Jamie Dimon says Ukraine war, China his biggest economic concerns
JPMorgan CEO Jamie Dimon shares his outlook for wage inflation in 2023
The Russian war in Ukraine and U.S. relations with China are among the biggest concerns currently facing the economy, according to JPMorgan Chase CEO Jamie Dimon.
“The thing I worry the most about is Ukraine,” the long-time Wall Street veteran said on Monday during an interview with Bloomberg Television. “It’s oil, gas, the leadership of the world, and our relationship with China — that is much more serious than the economic vibrations that we all have to deal with on a day-to-day basis.”
The war in Ukraine began one year ago and since then, has roiled global markets, sending the prices of key commodities like fertilizer, grain and energy soaring higher in a world already grappling with a cost-of-living crisis. The conflict — the worst seen in Europe in decades – also created a massive humanitarian crisis that has left thousands dead and millions displaced.
INFLATION STILL OUTSTRIPPING WAGES IN MOST US CITIES
“This is probably the most serious geopolitical thing we’ve had to deal with since World War II,” Dimon said.
The head of the biggest U.S. bank anticipates that the war could continue for many years to come.
Dimon had a slightly more optimistic outlook about the state of the U.S. economy, softening his language from last year when he warned of an economic “hurricane.” He indicated that a “soft landing” — in which the Federal Reserve successfully combats inflation without triggering a downturn — is still a possibility.
However, he warned there is still a chance of a recession.
“A mild recession is possible, a harder recession is possible,” he said. “I think there’s a good chance that inflation will come down, but not enough by the fourth quarter — the Fed may actually have to do more.”

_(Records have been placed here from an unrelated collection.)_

Lemma split_pieces p s : p <> [] -> Forall (fun x => contains p x = false) (split p s).
Proof.
  intros Hp. unfold split. assert (Hl : (length s <= length s)%nat) by done. revert Hl.
  generalize (length s) at 2 3. intros n. revert s. induction n as [|n IH]; intros s Hl; cbn [split_fuel].
  - destruct s; [|cbn in Hl; lia]. constructor; [|done]. by destruct p.
  - destruct (split_once p s) as [[a r]|] eqn:E.
    + constructor; [by eapply split_once_first|]. apply IH. apply split_once_Some in E as ->.
      rewrite !length_app in Hl. destruct p; [done|cbn in Hl; lia].
    + constructor; [|done]. unfold contains. by rewrite E.
Qed.

(** The pieces of a split, joined with the pattern, give the string back. *)
Fixpoint join (p : str) (l : list str) : str :=
  match l with
  | [] => []
  | [s] => s
  | s :: l' => s ++ p ++ join p l'
  end.

Lemma split_fuel_nonempty f p s : split_fuel f p s <> [].
Proof. destruct f; cbn; [done|]. by destruct (split_once p s) as [[??]|]. Qed.

Lemma join_split_fuel f p s : join p (split_fuel f p s) = s.
Proof.
  revert s. induction f as [|f IH]; intros s; cbn; [done|].
  destruct (split_once p s) as [[a r]|] eqn:E; [|done].
  apply split_once_Some in E as ->. cbn.
  pose proof (split_fuel_nonempty f p r).
  destruct (split_fuel f p r) eqn:E'; [done|]. by rewrite <- E', IH.
Qed.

Central bankers are in the midst of the most aggressive campaign since the 1980s to crush stubbornly high inflation. Although the consumer price index has slowly fallen from a high of 9.1% notched in June, it remains about three times higher than the pre-pandemic average.
Economists widely expect the Fed to tip the economy into a recession with the rapid series of interest rate increases.